Common reasons for blocked fallopian tubes include scar tissue, infection, and pelvic adhesions.
The fallopian tubes are bilateral conduits between the ovaries and the uterus in the female pelvis.
They function as channels for oocyte transport and fertilization.
Given this role, the fallopian tubes are a common etiology of infertility as well as the target of purposeful surgical sterilization.
The 4 causes of female infertility are.
Failure to Ovulate.
Problems in the Menstrual Cycle.
Structural Problems of the Reproductive System.
Female infertility is an inability to get pregnant and have a successful pregnancy.
The female infertility is typically diagnosed after a woman has tried to get pregnant (through unprotected sex) for 12 months without a pregnancy.
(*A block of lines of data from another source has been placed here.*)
(* ===== verification/Lifecycle.v ===== *)
(** * Suites and the service's life cycle

    [startTestSuite], [endTestSuite], [downloadBrowsers], [startService]
    and [endService] of [src/src/index.js]. *)

From stdpp Require Import base option list strings gmap pretty sorting.
From S2P Require Import Prelude JsValue ApiServer Driver Browser Selenium Suite Wpts Fixtures Checks.

Import APIServer TestSuite.

Local Open Scope Z_scope.
Local Open Scope promise_scope.

Section lifecycle.
Context {D : Type} `{Driver D}.

(** ** Service start and end *)

(** The downloads [downloadBrowsers] asks for: every supported browser in
    every supported version, but for Chrome unstable. *)
Definition browserDownloads (o : WPTS) : list (string * string) :=
  browser ← _supportedBrowsers o;
  version ← _supportedBrowserVersions o;
  if decide (browser = "chrome" /\ version = "unstable") then [] else [(browser, version)].

(** [this.downloadBrowsers()] *)
Definition downloadBrowsers : Promise jsval (Sys D) (list unit) :=
  o <- gets wpts ;;
  on_world (promise_all
    ((fun bv => downloadLocalBrowser bv.1 bv.2 48) <$> browserDownloads o)).

(** [this.startService()] *)
Definition startService : Promise jsval (Sys D) unit :=
  downloadBrowsers ;;
  on_wpts (modify (set_apiServer startListening)).

(** [this._testSuites[n].end()] *)
Definition suite_end (n : Z) : Promise jsval (Sys D) unit :=
  fun sys =>
    match _testSuites (wpts sys) !! n with
    | Some s =>
        let '(o, (s', w')) := TestSuite.end_ (s, world sys) in
        (o, MkSys (set_testSuites (insert n s') (wpts sys)) w')
    | None => (Rejected (TypeError JUndefined "end"), sys)
    end.

(** [delete this._testSuites[n]] *)
Definition delete_suite (n : Z) : Promise jsval (Sys D) unit :=
  on_wpts (modify (set_testSuites (delete n))).

(** [Object.keys(this._testSuites)]: integer keys in ascending order. *)
Definition testSuiteIds (o : WPTS) : list Z :=
  merge_sort Z.le (elements (dom (_testSuites o))).

(** The promises of [endService], over the suite ids: the end of each
    suite, followed by its removal. *)
Definition end_all (testSuiteIds : list Z) : Promise jsval (Sys D) (list unit) :=
  promise_all ((fun testSuiteId => suite_end testSuiteId ;; delete_suite testSuiteId)
                 <$> testSuiteIds).

(** [this.endService()]: the ends of all suites are started, each followed
    by the removal of its suite; then the server is killed, the ends are
    awaited, and the id counter is reset. *)
Definition endService : Promise jsval (Sys D) unit :=
  fun sys =>
    let '(o, sys1) := end_all (testSuiteIds (wpts sys)) sys in
    (on_wpts (modify (set_apiServer kill)) ;;
     settle o ;;
     on_wpts (modify (set_availableTestSuiteId 0))) sys1.

(** ** Suites *)

(** [this.startTestSuite(res)] *)
Definition startTestSuite (r : res) : Promise jsval (Sys D) res :=
  o <- gets wpts ;;
  let newTestSuite := TestSuite.create (_availableTestSuiteId o) in
  on_wpts (modify (fun o =>
    set_testSuites (insert (TestSuite.id newTestSuite) newTestSuite)
      (set_availableTestSuiteId (js_incr (_availableTestSuiteId o)) o))) ;;
  resolve (sendValidResponse r (JObj [("testSuiteId", JNum (TestSuite.id newTestSuite))])).

(** [this._testSuites[key].end()], [key] being the request's argument. *)
Definition suite_end_at (key : jsval) : Promise jsval (Sys D) unit :=
  match key with
  | JNum n => suite_end n
  | _ => reject (TypeError JUndefined "end")
  end.

Definition delete_suite_at (key : jsval) : Promise jsval (Sys D) unit :=
  match key with
  | JNum n => delete_suite n
  | _ => resolve tt
  end.

Definition issue_message (message : jsval) : string :=
  "An issue occured while attempting to get the subscription: " +:+ toString message.

(** [this.endTestSuite(res, args)] *)
Definition endTestSuite (r : res) (args : jsobj) : Promise jsval (Sys D) res :=
  let requiredFields := ["testSuiteId"] in
  let '(missing, r) := missingRequiredArgs r args requiredFields in
  if missing then resolve r else
  o <- gets wpts ;;
  let '(valid, r) := validTestSuiteId r (lookup_prop "testSuiteId" args) o in
  if negb valid then resolve r else
  catch_
    (suite_end_at (lookup_prop "testSuiteId" args) ;;
     delete_suite_at (lookup_prop "testSuiteId" args) ;;
     resolve (sendValidResponse r JUndefined))
    (fun err =>
       message <- read_prop err "message" ;;
       resolve (sendErrorResponse r (JStr "webdriver_issue") (issue_message message))).

End lifecycle.

(** * Properties *)

Section lifecycle_facts.
Context {D : Type} `{Driver D} `{!DriverLaws D}.
Implicit Types (sys : Sys D) (r : res) (args : jsobj) (n : Z) (s : TestSuite.t).

(** ** Starting a suite *)

Lemma startTestSuite_eq sys r :
  startTestSuite r sys =
  (Resolved (sendValidResponse r
     (JObj [("testSuiteId", JNum (_availableTestSuiteId (wpts sys)))])),
   MkSys (set_testSuites
            (insert (_availableTestSuiteId (wpts sys))
               (TestSuite.create (_availableTestSuiteId (wpts sys))))
            (set_availableTestSuiteId (js_incr (_availableTestSuiteId (wpts sys)))
               (wpts sys)))
     (world sys)).
Proof. reflexivity. Qed.

(** C4. [startTestSuite] answers with the value of the id counter, which no
    registered suite has and which is above the ids of all of them; it
    registers a new, empty suite under that id, advances the counter by
    one, touches no session, and keeps the system well formed. *)
Theorem startTestSuite_fresh sys r :
  sys_wf sys -> _availableTestSuiteId (wpts sys) ≤ MAX_SAFE_INTEGER ->
  let c := _availableTestSuiteId (wpts sys) in
  exists sys',
    startTestSuite r sys =
      (Resolved (sendValidResponse r (JObj [("testSuiteId", JNum c)])), sys') /\
    _testSuites (wpts sys) !! c = None /\
    (forall n, is_Some (_testSuites (wpts sys) !! n) -> n < c) /\
    _testSuites (wpts sys') = <[c := TestSuite.create c]> (_testSuites (wpts sys)) /\
    _availableTestSuiteId (wpts sys') = c + 1 /\
    world sys' = world sys /\
    sys_wf sys'.
Proof.
  intros Hwf Hmax c. subst c. eexists. split; [apply startTestSuite_eq|].
  pose proof (wf_counter sys Hwf) as Hc.
  split_and!; simpl;
    [by apply sys_wf_counter_free | intros n; by apply sys_wf_below | done
    | apply js_incr_exact; lia | done | by apply sys_wf_new_suite].
Qed.

(** ** Starting the service *)

(** What is downloaded: every supported browser in every supported
    version, but for Chrome unstable. *)
Lemma browserDownloads_elem o browser version :
  (browser, version) ∈ browserDownloads o <->
  browser ∈ _supportedBrowsers o /\ version ∈ _supportedBrowserVersions o /\
  ~ (browser = "chrome" /\ version = "unstable").
Proof.
  unfold browserDownloads. rewrite list_elem_of_bind. split.
  - intros (b & (v & Hbv & Hv)%list_elem_of_bind & Hb). case_decide as Hskip.
    + by apply elem_of_nil in Hbv.
    + by apply list_elem_of_singleton in Hbv as [= -> ->].
  - intros (Hb & Hv & Hskip). exists browser. split; [|done].
    apply list_elem_of_bind. exists version. split; [|done].
    rewrite decide_False by done. apply list_elem_of_here.
Qed.

(** The download that fails, if one does. *)
Definition download_fails (w : World D) (bv : string * string) : Prop :=
  is_Some (list_find (fun e => e.1.1 = bv.1 /\ e.1.2 = bv.2) (downloadErrors w)).

Lemma downloadLocalBrowser_eq name release expiration w :
  downloaded (downloadLocalBrowser name release expiration w).2 =
    downloaded w ++ [(name, release, expiration)] /\
  downloadErrors (downloadLocalBrowser name release expiration w).2 = downloadErrors w /\
  ((exists u, (downloadLocalBrowser name release expiration w).1 = Resolved u) <->
   ~ download_fails w (name, release)).
Proof.
  unfold downloadLocalBrowser, download_fails. simpl.
  destruct (list_find _ (downloadErrors w)) as [[i [[b v] m]]|]; simpl.
  - split_and!; [done | done |]. split; [by intros [? ?] | by intros []].
  - split_and!; [done | done |]. split; [by intros _ [? ?] | eauto].
Qed.

(** All the downloads are asked for, whichever of them fail, and they all
    succeed exactly when none of them fails. *)
Lemma download_all l w :
  let ms := (fun bv : string * string => downloadLocalBrowser (D:=D) bv.1 bv.2 48) <$> l in
  downloaded (promise_all ms w).2 = downloaded w ++ ((fun bv => (bv.1, bv.2, 48)) <$> l) /\
  downloadErrors (promise_all ms w).2 = downloadErrors w /\
  ((exists us, (promise_all ms w).1 = Resolved us) <-> Forall (fun bv => ~ download_fails w bv) l).
Proof.
  revert w. induction l as [|[b v] l IH]; intros w ms; subst ms.
  - split_and!; [by rewrite app_nil_r | done |]. split; [by constructor | by eexists].
  - rewrite fmap_cons, promise_all_cons. cbn [fst snd].
    destruct (downloadLocalBrowser_eq b v 48 w) as (Hd & He & Hr).
    destruct (IH (downloadLocalBrowser b v 48 w).2) as (Hd' & He' & Hr').
    split_and!.
    + rewrite Hd', Hd, <- app_assoc. done.
    + by rewrite He', He.
    + rewrite all_outcomes_resolved, Forall_cons, Hr, Hr'. unfold download_fails.
      by rewrite He.
Qed.

Lemma startService_eq sys :
  startService sys =
  let P := promise_all ((fun bv : string * string => downloadLocalBrowser (D:=D) bv.1 bv.2 48)
                          <$> browserDownloads (wpts sys)) (world sys) in
  match P.1 with
  | Resolved _ => (Resolved tt, MkSys (set_apiServer startListening (wpts sys)) P.2)
  | Rejected e => (Rejected e, MkSys (wpts sys) P.2)
  | Pending => (Pending, MkSys (wpts sys) P.2)
  end.
Proof.
  unfold startService, downloadBrowsers, then_, gets, on_world, on_wpts, zoom, modify.
  simpl. by destruct (promise_all _ (world sys)) as [[us|e|] w'].
Qed.

Lemma download_all_sessions l w :
  sessions (promise_all ((fun bv : string * string => downloadLocalBrowser (D:=D) bv.1 bv.2 48)
                           <$> l) w).2 = sessions w.
Proof.
  revert w. induction l as [|bv l IH]; intros w; [done|].
  rewrite fmap_cons, promise_all_cons. cbn [fst snd]. rewrite IH.
  unfold downloadLocalBrowser. by destruct (list_find _ _) as [[? [? ?]]|].
Qed.

(** C30. Starting the service provisions the browsers: every supported
    browser is asked for in every supported version, but for Chrome
    unstable, with an expiry of 48 hours, whichever of the downloads fail;
    the server starts listening exactly when all of them succeeded, and
    nothing else of the orchestrator changes. *)
Theorem startService_provisions sys :
  let o := (startService sys).1 in
  let sys' := (startService sys).2 in
  downloaded (world sys') =
    downloaded (world sys) ++ ((fun bv => (bv.1, bv.2, 48)) <$> browserDownloads (wpts sys)) /\
  (o = Resolved tt <-> Forall (fun bv => ~ download_fails (world sys) bv) (browserDownloads (wpts sys))) /\
  wpts sys' =
    (if decide (o = Resolved tt) then set_apiServer startListening (wpts sys) else wpts sys) /\
  sessions (world sys') = sessions (world sys).
Proof.
  intros o sys'. subst o sys'. rewrite startService_eq. cbn zeta.
  destruct (download_all (browserDownloads (wpts sys)) (world sys)) as (Hd & He & Hr).
  pose proof (download_all_sessions (browserDownloads (wpts sys)) (world sys)) as Hs.
  destruct (promise_all _ (world sys)) as [[us|e|] w']; simpl in *.
  - rewrite ?decide_True by done. split_and!; [done | | done | done].
    split; [intros _; apply Hr; eauto | done].
  - rewrite ?decide_False by done. split_and!; [done | | done | done].
    split; [done | intros [us Hus]%Hr; done].
  - rewrite ?decide_False by done. split_and!; [done | | done | done].
    split; [done | intros [us Hus]%Hr; done].
Qed.

(** ** Ending a suite *)

Lemma suite_end_eq sys n s :
  _testSuites (wpts sys) !! n = Some s ->
  suite_end n sys =
  (outcome_map (fun _ => tt) (kill_all (drivers s) (world sys)).1,
   MkSys (set_testSuites (insert n (clear s)) (wpts sys))
     (kill_all (drivers s) (world sys)).2).
Proof. intros Hs. unfold suite_end. by rewrite Hs, end_eq. Qed.

(** What [endTestSuite] does to the system when the request names a
    registered suite, by the outcome of closing the suite's sessions. *)
Definition ended (sys : Sys D) (n : Z) (s : TestSuite.t) : Sys D :=
  let K := kill_all (drivers s) (world sys) in
  match K.1 with
  | Resolved _ => MkSys (set_testSuites (delete n) (wpts sys)) K.2
  | _ => MkSys (set_testSuites (insert n (clear s)) (wpts sys)) K.2
  end.

Lemma endTestSuite_eq sys r args n s :
  lookup_prop "testSuiteId" args = JNum n ->
  _testSuites (wpts sys) !! n = Some s ->
  endTestSuite r args sys =
  (match (kill_all (drivers s) (world sys)).1 with
   | Resolved _ => Resolved (sendValidResponse r JUndefined)
   | Rejected e =>
       match get_prop e "message" with
       | Some m => Resolved (sendErrorResponse r (JStr "webdriver_issue") (issue_message m))
       | None => Rejected (TypeError e "message")
       end
   | Pending => Pending
   end, ended sys n s).
Proof.
  intros Hid Hs. unfold endTestSuite, ended.
  rewrite missingRequiredArgs_false;
    [|compute_done|intros f ->%list_elem_of_singleton; rewrite Hid; by intros [|]].
  unfold then_ at 1, gets. rewrite Hid, validTestSuiteId_ok by eauto. simpl.
  unfold catch_, then_ at 1. rewrite (suite_end_eq sys n s) by done.
  destruct (kill_all (drivers s) (world sys)) as [[l|e|] w']; simpl; [| |done].
  - unfold then_, delete_suite, on_wpts, zoom, modify, resolve. simpl.
    do 2 f_equal. unfold set_testSuites. simpl. by rewrite delete_insert_eq.
  - unfold then_, read_prop. by destruct (get_prop e "message").
Qed.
The most common cause of female infertility is Polycystic ovary syndrome (PCOS).
Polycystic ovary syndrome (PCOS) is a condition in which the ovaries produce an abnormal amount of androgens, male sex hormones that are usually present in women in small amounts.
The name polycystic ovary syndrome describes the numerous small cysts (fluid-filled sacs) that form in the ovaries.
The cause of polycystic ovary syndrome isn't well understood, but may involve a combination of genetic and environmental factors.
Symptoms include menstrual irregularity, excess hair growth, acne, and obesity.
Treatments include birth control pills to regularize periods, a medication called metformin to prevent diabetes, statins to control high cholesterol, hormones to increase fertility, and procedures to remove excess hair.